_TASK GOAL_.
Please repeat, unchanged, the lines at the top of the listing below, ending with the one that has "- intros x H".

_EXTRACTED ENTRIES_.
(** The depth of the table is enough: the set is the closure. *)
Lemma grants_exact c n : n ∈ grants c <-> exists h, h ∈ names c /\ rtc confers h n.
Proof.
  unfold grants.
  destruct (foldl_implies implication_depth 4 (elements (names c)) ∅) as [Hall _].
  - intros x H _ Hc. apply implies_exact; [apply height_bound|done].
  - intros x _. pose proof (height_bound x). unfold implication_depth in *. lia.
  - intros ? ? ?%elem_of_empty. done.
  - rewrite Hall. unfold conferred_from. split.
    + intros [?%elem_of_empty|(h & Hh%elem_of_elements & ?)]; [done|by exists h].
    + intros (h & Hh & ?). right. exists h. by rewrite elem_of_elements.
Qed.

(** ** What a caller may hand out *)

(** An admin role the caller really holds: one of its container's, or one of
    the two realm roles of master. *)
Definition holds_admin (c : caller) (n : string) : Prop :=
  exists r, r ∈ held c /\ role_Name r = n /\
    ((exists k, container c = Some k /\ role_ClientID r = client_ID k) \/
     (realm_Name (authRealm c) = MasterRealmName /\ master_role r = true)).

Lemma elem_of_names_of (p : Role -> bool) l n :
  n ∈ (list_to_set (map role_Name (List.filter p l)) : gset string) <->
  exists r, r ∈ l /\ role_Name r = n /\ p r = true.
Proof.
  rewrite elem_of_list_to_set, list_elem_of_In, in_map_iff. setoid_rewrite List.filter_In.
  setoid_rewrite <-list_elem_of_In. naive_solver.
Qed.

Lemma names_exact c n : n ∈ names c <-> holds_admin c n.
Proof.
  unfold names, adminRoleNames, holds_admin, containerRoleNames.
  assert (Hk : n ∈ containerRoleNames (container c) (held c) <->
    exists r, r ∈ held c /\ role_Name r = n /\ exists k, container c = Some k /\ role_ClientID r = client_ID k).
  { unfold containerRoleNames. destruct (container c) as [k|].
    - rewrite elem_of_names_of. setoid_rewrite String.eqb_eq. naive_solver.
    - split; [by intros ?%elem_of_empty|naive_solver]. }
  destruct (String.eqb_spec (realm_Name (authRealm c)) MasterRealmName) as [Hm|Hm]; simpl.
  - rewrite elem_of_union, elem_of_names_of, Hk. naive_solver.
  - rewrite Hk. naive_solver.
Qed.

(** The caller's own admin roles, closed over what they confer. *)
Definition may_confer (c : caller) (n : string) : Prop := exists h, holds_admin c h /\ rtc confers h n.

Lemma grants_may_confer c n : bool_decide (n ∈ grants c) = true <-> may_confer c n.
Proof. rewrite bool_decide_eq_true, grants_exact. unfold may_confer. by setoid_rewrite names_exact. Qed.

Section callers.
Context `{Jo : Jose} {St : Type}
  `{!RealmRepo St, !ClientRepo St, !KeyManager St, RoleTable St, !ClientScopeRepo St, !UserRepo St, !SessionRepo St}.
Context (issuerBase : string) (now : Z).
Implicit Types w : world St.

(** Why a role may be handed out. *)
Inductive grantable_role (st : St) (realm : Realm) (c : caller) (role : Role) : Prop :=
| grant_realm_role :
    role_ClientID role = ""%string ->
    (may_confer c (role_Name role) \/ (role_Name role <> "admin"%string /\ role_Name role <> "create-realm"%string)) ->
    grantable_role st realm c role
| grant_plain k :
    role_ClientID role <> ""%string -> ClientByID st (realm_ID realm) (role_ClientID role) = Ok k ->
    adminRealmOf (realm_Name realm) (client_ClientID k) = ""%string ->
    grantable_role st realm c role
| grant_own k :
    role_ClientID role <> ""%string -> ClientByID st (realm_ID realm) (role_ClientID role) = Ok k ->
    adminRealmOf (realm_Name realm) (client_ClientID k) = realm_Name realm ->
    may_confer c (role_Name role) ->
    grantable_role st realm c role
| grant_foreign k owner container r :
    role_ClientID role <> ""%string -> ClientByID st (realm_ID realm) (role_ClientID role) = Ok k ->
    adminRealmOf (realm_Name realm) (client_ClientID k) = owner ->
    owner <> ""%string -> owner <> realm_Name realm ->
    containerFor st (authRealm c) owner = Ok (Some container) ->
    r ∈ held c -> role_ClientID r = client_ID container -> role_Name r = role_Name role ->
    grantable_role st realm c role.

_ANSWER FOR THIS EXERCISE_.
(** The depth of the table is enough: the set is the closure. *)
Lemma grants_exact c n : n ∈ grants c <-> exists h, h ∈ names c /\ rtc confers h n.
Proof.
  unfold grants.
  destruct (foldl_implies implication_depth 4 (elements (names c)) ∅) as [Hall _].
  - intros x H _ Hc. apply implies_exact; [apply height_bound|done].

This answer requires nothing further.